If a line in the data holds "Some", copy that line out in full.

──────────

(* ===== verification/Virtio.v ===== *)
(** The disk driver (virtio_disk.c, virtio.h).

    The driver shares a table of descriptors and two rings with the device.  A
    request takes three descriptors; its head goes into the ring [avail], the
    device does the transfer, puts the head into the ring [used] and raises an
    interrupt.  A process runs [virtio_disk_rw] up to a sleep without another
    process or the interrupt handler coming in between, since they all hold
    vdisk_lock; the device runs at any time.  [vstep] is this interleaving, and
    the theorems are about every state it reaches. *)

From S2P Require Import Prelude.
From S2P Require Import Memory.
From S2P Require Import Spinlock.
From S2P Require Import Riscv.
From S2P Require Import Kalloc.
From S2P Require Import FsState.

(** ** virtio.h *)

Definition NUM : nat := 8.
Definition VRING_DESC_F_NEXT : Z := 1.
Definition VRING_DESC_F_WRITE : Z := 2.
Definition VIRTIO_BLK_T_IN : Z := 0.
Definition VIRTIO_BLK_T_OUT : Z := 1.

(** A pointer the driver gives to the device: into [disk.ops], to the data of
    a buffer, or to the status byte of [disk.info]. *)
Inductive vaddr := NullA | OpA (i : nat) | DataA (b : nat) | StatusA (i : nat).

Record virtq_desc := Desc { d_addr : vaddr; d_len : Z; d_flags : Z; d_next : nat }.
Record virtio_blk_req := Req { rq_type : Z; rq_reserved : Z; rq_sector : Z }.
Record vinfo := Info { in_b : option nat; in_status : Z }.

(** [struct buf], as the driver uses it. *)
Record vbuf := Vbuf { vb_blockno : Z; vb_disk : Z; vb_data : block }.

(** [struct disk] and the rings it points to. *)
Record vdisk := Vdisk {
  vd_desc : list virtq_desc; vd_avail : list nat; vd_avail_idx : Z;
  vd_used : list nat; vd_used_end : Z;
  vd_free : list bool; vd_used_idx : Z; vd_info : list vinfo; vd_ops : list virtio_blk_req
}.

(** ** The processes

    A process in [virtio_disk_rw] waits for descriptors or for its request.
    The block [d] is not the program's: it is what the transfer is to leave
    both in the buffer and on the disk. *)

Inductive pc := PcAlloc (b : nat) (w : bool) (d : block) | PcWait (b : nat) (w : bool) (d : block) (idx : list nat).
Inductive thread := Away | Ready (p : pc) | Asleep (p : pc).

Inductive vchan := FreeChan | BufChan (b : nat).
Definition pc_chan (p : pc) : vchan := match p with PcAlloc _ _ _ => FreeChan | PcWait b _ _ _ => BufChan b end.
Definition pc_buf (p : pc) : nat := match p with PcAlloc b _ _ | PcWait b _ _ _ => b end.

#[global] Instance vchan_eq_dec : EqDecision vchan.
Proof. solve_decision. Defined.

(** ** The state

    The device has its blocks, the index up to which it has looked into
    [avail], and the heads it is working on. *)
Record vsys := Vsys {
  vs_q : vdisk; vs_bufs : list vbuf; vs_threads : list thread; vs_lock : bool; vs_mmio : list (Z * Z); vs_m : machine;
  vs_blocks : Z -> block; vs_seen : Z; vs_work : list nat
}.

Definition set_vs_q x s := Vsys x (vs_bufs s) (vs_threads s) (vs_lock s) (vs_mmio s) (vs_m s) (vs_blocks s) (vs_seen s) (vs_work s).
Definition set_vs_bufs x s := Vsys (vs_q s) x (vs_threads s) (vs_lock s) (vs_mmio s) (vs_m s) (vs_blocks s) (vs_seen s) (vs_work s).
Definition set_vs_threads x s := Vsys (vs_q s) (vs_bufs s) x (vs_lock s) (vs_mmio s) (vs_m s) (vs_blocks s) (vs_seen s) (vs_work s).
Definition set_vs_lock x s := Vsys (vs_q s) (vs_bufs s) (vs_threads s) x (vs_mmio s) (vs_m s) (vs_blocks s) (vs_seen s) (vs_work s).
Definition set_vs_mmio x s := Vsys (vs_q s) (vs_bufs s) (vs_threads s) (vs_lock s) x (vs_m s) (vs_blocks s) (vs_seen s) (vs_work s).
Definition set_vs_m x s := Vsys (vs_q s) (vs_bufs s) (vs_threads s) (vs_lock s) (vs_mmio s) x (vs_blocks s) (vs_seen s) (vs_work s).
Definition set_vs_blocks x s := Vsys (vs_q s) (vs_bufs s) (vs_threads s) (vs_lock s) (vs_mmio s) (vs_m s) x (vs_seen s) (vs_work s).
Definition set_vs_seen x s := Vsys (vs_q s) (vs_bufs s) (vs_threads s) (vs_lock s) (vs_mmio s) (vs_m s) (vs_blocks s) x (vs_work s).
Definition set_vs_work x s := Vsys (vs_q s) (vs_bufs s) (vs_threads s) (vs_lock s) (vs_mmio s) (vs_m s) (vs_blocks s) (vs_seen s) x.

Definition set_desc x q := Vdisk x (vd_avail q) (vd_avail_idx q) (vd_used q) (vd_used_end q) (vd_free q) (vd_used_idx q) (vd_info q) (vd_ops q).
Definition set_avail x n q := Vdisk (vd_desc q) x n (vd_used q) (vd_used_end q) (vd_free q) (vd_used_idx q) (vd_info q) (vd_ops q).
Definition set_used x n q := Vdisk (vd_desc q) (vd_avail q) (vd_avail_idx q) x n (vd_free q) (vd_used_idx q) (vd_info q) (vd_ops q).
Definition set_free x q := Vdisk (vd_desc q) (vd_avail q) (vd_avail_idx q) (vd_used q) (vd_used_end q) x (vd_used_idx q) (vd_info q) (vd_ops q).
Definition set_used_idx x q := Vdisk (vd_desc q) (vd_avail q) (vd_avail_idx q) (vd_used q) (vd_used_end q) (vd_free q) x (vd_info q) (vd_ops q).
Definition set_info x q := Vdisk (vd_desc q) (vd_avail q) (vd_avail_idx q) (vd_used q) (vd_used_end q) (vd_free q) (vd_used_idx q) x (vd_ops q).
Definition set_ops x q := Vdisk (vd_desc q) (vd_avail q) (vd_avail_idx q) (vd_used q) (vd_used_end q) (vd_free q) (vd_used_idx q) (vd_info q) x.

Abbreviation V := (M vsys).

Definition qmod (f : vdisk -> vdisk) : V unit := modify (fun s => set_vs_q (f (vs_q s)) s).
(** An array element; out of range is undefined. *)
Definition at_ {A} (proj : vsys -> list A) (i : nat) : V A := fun s => match proj s !! i with Some x => Ok (x, s) | None => Crash end.

(** ** Locks and sleeping *)

(** vdisk_lock, which no CPU takes twice; a process that finds it taken waits
    outside this model. *)
Definition vlock : V unit := l <- gets vs_lock ;; if l then panic "acquire" else modify (set_vs_lock true).
Definition vunlock : V unit := l <- gets vs_lock ;; if l then modify (set_vs_lock false) else panic "release".

Definition wake (c : vchan) (t : thread) : thread :=
  match t with Asleep p => if decide (pc_chan p = c) then Ready p else t | _ => t end.
Definition vwakeup (c : vchan) : V unit := modify (fun s => set_vs_threads (map (wake c) (vs_threads s)) s).
(** [sleep(chan, &disk.vdisk_lock)], up to the switch. *)
Definition vsleep (t : nat) (p : pc) : V unit :=
  vunlock >>> modify (fun s => set_vs_threads (<[t := Asleep p]> (vs_threads s)) s).

(** ** Descriptors *)

Definition alloc_desc : V (option nat) :=
  loop (S NUM) (fun i =>
    if (i <? NUM)%nat then
      f <- at_ (fun s => vd_free (vs_q s)) i ;;
      if (f : bool) then qmod (fun q => set_free (<[i := false]> (vd_free q)) q) >>> ret (inr (Some i))
      else ret (inl (S i))
    else ret (inr None)) 0%nat.

Definition free_desc (i : nat) : V unit :=
  if (NUM <=? i)%nat then panic "free_desc 1"
  else
    f <- at_ (fun s => vd_free (vs_q s)) i ;;
    if (f : bool) then panic "free_desc 2"
    else
      qmod (fun q => set_desc (<[i := Desc NullA 0 0 0]> (vd_desc q)) q) >>>
      qmod (fun q => set_free (<[i := true]> (vd_free q)) q) >>>
      vwakeup FreeChan.

Definition free_chain (i : nat) : V unit :=
  loop (S NUM) (fun i =>
    d <- at_ (fun s => vd_desc (vs_q s)) i ;;
    free_desc i >>>
    ret (if negb (Z.land (d_flags d) VRING_DESC_F_NEXT =? 0) then inl (d_next d) else inr tt)) i.

(** The indices, or [None] for -1. *)
Definition alloc3_desc : V (option (list nat)) :=
  loop 4 (fun idx =>
    if (length idx <? 3)%nat then
      r <- alloc_desc ;;
      match r with
      | Some i => ret (inl (idx ++ [i]))
      | None =>
          loop 4 (fun j => match j with [] => ret (inr tt) | i :: j' => free_desc i >>> ret (inl j') end) idx >>>
          ret (inr None)
      end
    else ret (inr (Some idx))) [].

(** ** virtio_disk_rw *)

Definition dmod (i : nat) (d : virtq_desc) : V unit := at_ (fun s => vd_desc (vs_q s)) i >>> qmod (fun q => set_desc (<[i := d]> (vd_desc q)) q).
Definition imod (i : nat) (f : vinfo -> vinfo) : V unit := x <- at_ (fun s => vd_info (vs_q s)) i ;; qmod (fun q => set_info (<[i := f x]> (vd_info q)) q).
Definition bmod (b : nat) (f : vbuf -> vbuf) : V unit := x <- at_ vs_bufs b ;; modify (fun s => set_vs_bufs (<[b := f x]> (vs_bufs s)) s).
Definition set_vb_disk x b := Vbuf (vb_blockno b) x (vb_data b).
Definition set_vb_data x b := Vbuf (vb_blockno b) (vb_disk b) x.
Definition set_in_b x y := Info x (in_status y).
Definition set_in_status x y := Info (in_b y) x.

Definition VIRTIO_MMIO_QUEUE_NOTIFY : Z := 0x050.
Definition VIRTIO_MMIO_INTERRUPT_STATUS : Z := 0x060.
Definition VIRTIO_MMIO_INTERRUPT_ACK : Z := 0x064.
(** [*R(r) = v]: what is written to the device's registers is kept in order. *)
Definition wreg (r v : Z) : V unit := modify (fun s => set_vs_mmio (vs_mmio s ++ [(r, v)]) s).

(** [b->blockno * (BSIZE / 512)] in 32 bits. *)
Definition sector_of (blockno : Z) : Z := u32 (blockno * (Z.of_nat BSIZE / 512)).

(** From the descriptors to the notification of the device. *)
Definition submit (b : nat) (write : bool) (i0 i1 i2 : nat) : V unit :=
  x <- at_ vs_bufs b ;;
  at_ (fun s => vd_ops (vs_q s)) i0 >>>
  qmod (fun q => set_ops (<[i0 := Req (if write then VIRTIO_BLK_T_OUT else VIRTIO_BLK_T_IN) 0 (sector_of (vb_blockno x))]> (vd_ops q)) q) >>>
  dmod i0 (Desc (OpA i0) 16 VRING_DESC_F_NEXT i1) >>>
  dmod i1 (Desc (DataA b) (Z.of_nat BSIZE) (Z.lor (if write then 0 else VRING_DESC_F_WRITE) VRING_DESC_F_NEXT) i2) >>>
  imod i0 (set_in_status 0xff) >>>
  dmod i2 (Desc (StatusA i0) 1 VRING_DESC_F_WRITE 0) >>>
  bmod b (set_vb_disk 1) >>>
  imod i0 (set_in_b (Some b)) >>>
  qmod (fun q => set_avail (<[Z.to_nat (vd_avail_idx q mod Z.of_nat NUM) := i0]> (vd_avail q)) (vd_avail_idx q) q) >>>
  qmod (fun q => set_avail (vd_avail q) (u16 (vd_avail_idx q + 1)) q) >>>
  wreg VIRTIO_MMIO_QUEUE_NOTIFY 0.

(** [while(b->disk == 1) sleep(b, ...)] and what follows. *)
Definition rw_wait (t b : nat) (write : bool) (d : block) (idx : list nat) : V unit :=
  x <- at_ vs_bufs b ;;
  if vb_disk x =? 1 then vsleep t (PcWait b write d idx)
  else
    match idx with
    | [] => crash
    | i0 :: _ =>
        imod i0 (set_in_b None) >>>
        free_chain i0 >>>
        vunlock >>>
        modify (fun s => set_vs_threads (<[t := Away]> (vs_threads s)) s)
    end.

──────────

* [SOLUTION TO THE PROBLEM]
Definition at_ {A} (proj : vsys -> list A) (i : nat) : V A := fun s => match proj s !! i with Some x => Ok (x, s) | None => Crash end.
      if (f : bool) then qmod (fun q => set_free (<[i := false]> (vd_free q)) q) >>> ret (inr (Some i))
      | Some i => ret (inl (idx ++ [i]))
    else ret (inr (Some idx))) [].
  imod i0 (set_in_b (Some b)) >>>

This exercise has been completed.